A 1080ti would probably require something like several days or a week. It
depends on how big the model is... Probably not a big deal. However, a few
hundred MIDI files would be pushing it in terms of sample size. If you look at
experiments like my GPT-2-small finetuning to make it generate poetry instead
of random English text (
[https://www.gwern.net/GPT-2](https://www.gwern.net/GPT-2) ), it really works
best if you are into at least the megabyte range of text. Similarly with
StyleGAN, if you want to retrain my anime face StyleGAN on a specific
character ( [https://www.gwern.net/Faces#transfer-
learning](https://www.gwern.net/Faces#transfer-learning) ), you want at least
a few hundred faces. Below that, you're going to need architectures designed
specifically for transfer learning/few-shot learning, which are designed to
work in the low _n_ regime. (They exist, but StyleGAN and GPT-2 are not them.)

------
CuriouslyC
I'm very into both music composition/production and ML, so this is neat.

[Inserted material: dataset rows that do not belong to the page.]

Lemma node_ent m H root p t i : tabs m → is_space m H root → length p ≤ 3 → node m root p = Some t → i < 512 →
  ∃ e, ent m t i = Some e ∧ entry m root p i = Some e.
Proof using Type.
  intros Ht S Lp Np Hi. destruct (sp_held _ _ _ S p t Lp Np) as [_ [T HT]]. destruct (Ht t T HT) as [_ HL].
  destruct (lookup_lt_is_Some_2 T i) as [e He]; [lia|]. exists e. unfold entry. rewrite Np. simpl. unfold ent.
  by rewrite HT.
Qed.

Lemma root_ok m H root : tabs m → is_space m H root → Z.land root ADDR_MASK = root.
Proof using Type.
  intros Ht S. destruct (sp_held _ _ _ S [] root) as [_ [T HT]]; [simpl; lia|done|].
  apply land_frame. by apply Ht in HT as [? _].
Qed.

Lemma down_eq e : down e = if has e PRESENT then if has e HUGE then None else Some (Z.land e ADDR_MASK) else None.
Proof using Type. unfold down. by destruct (has e PRESENT), (has e HUGE). Qed.

Lemma node_next m root p t i e : node m root p = Some t → ent m t i = Some e → node m root (p ++ [i]) = down e.
Proof using Type. intros Np E. rewrite node_snoc. unfold entry. rewrite Np. simpl. by rewrite E. Qed.

Lemma node_stuck m root p q : node m root p = None → node m root (p ++ q) = None.
Proof using Type. intros Np. by rewrite node_app, Np. Qed.

(** The code of the walk computes [leaf_of]. *)
Lemma walk_eq s H v : tabs (mem s) → is_space (mem s) H (cr3 s) →
  walk HHDM_OFFSET v s = (Ok (leaf_of (mem s) (cr3 s) v), s).
Proof using HHDM_room.
  intros Ht S. unfold walk, current_pml4. munfold. rewrite (root_ok _ _ _ Ht S).
  set (m := mem s) in *. set (r := cr3 s) in *.
  assert (∀ p t l, length p ≤ 3 → node m r p = Some t →
    ∃ e, ent m t (idx v l) = Some e ∧ read_entry HHDM_OFFSET t (idx v l) s = (Ok e, s) ∧
      node m r (p ++ [idx v l]) = down e) as Hstep.
  { intros p t l Lp Np. destruct (node_ent m H r p t (idx v l) Ht S Lp Np (idx_lt v l)) as (e & E & _).
    exists e. split_and!; [done|by apply read_eq|by eapply node_next]. }
  destruct (Hstep [] r 3%Z ltac:(simpl; lia) eq_refl) as (e4 & E4 & -> & N3).
  pose proof (sp_top _ _ _ S _ _ E4) as H4. rewrite down_eq, H4 in N3. cbn [app] in N3.
  unfold leaf_of, entry.
  destruct (has e4 PRESENT); cbn [negb]; last first.
  { rewrite (node_stuck _ _ _ [idx v 2; idx v 1] N3 : node m r [_; _; _] = None), (node_stuck _ _ _ [idx v 2] N3 : node m r [_; _] = None), N3. done. }
  destruct (Hstep [idx v 3] _ 2%Z ltac:(simpl; lia) N3) as (e3 & E3 & -> & N2). rewrite down_eq in N2. cbn [app] in N2.
  destruct (has e3 PRESENT) eqn:P3; cbn [negb]; last first.
  { rewrite (node_stuck _ _ _ [idx v 1] N2 : node m r [_; _; _] = None), N2, N3. simpl. by rewrite E3, P3. }
  destruct (has e3 HUGE) eqn:H3; cbn [negb].
  { rewrite (node_stuck _ _ _ [idx v 1] N2 : node m r [_; _; _] = None), N2, N3. simpl. by rewrite E3, P3. }
  destruct (Hstep [idx v 3; idx v 2] _ 1%Z ltac:(simpl; lia) N2) as (e2 & E2 & -> & N1). rewrite down_eq in N1. cbn [app] in N1.
  destruct (has e2 PRESENT) eqn:P2; cbn [negb]; [|rewrite N1, N2; simpl; by rewrite E2, P2].
  destruct (has e2 HUGE) eqn:H2; cbn [negb]; [rewrite N1, N2; simpl; by rewrite E2, P2|].
  destruct (Hstep [idx v 3; idx v 2; idx v 1] _ 0%Z ltac:(simpl; lia) N1) as (e1 & E1 & -> & _). rewrite N1. simpl. rewrite E1.
  by destruct (has e1 PRESENT).
Qed.
End exec.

That
being said, I think the "computer generated music" path is probably the wrong
approach in the short term. Music is really complex and leans heavily on both
emotions and creativity, which aren't even on the radar for AI. Being able to
dynamically remix and modulate existing music is still really cool though.

I would kill for a VST tool that would take a set of midi tracks, and
synthesize a new track for a specific instrument that "blends" with them. I
would also kill for something that can take a set of "target notes" and break
them up/syncopate/add rests to produce good melodies, or take a base melody
and suggest changes to spice it up.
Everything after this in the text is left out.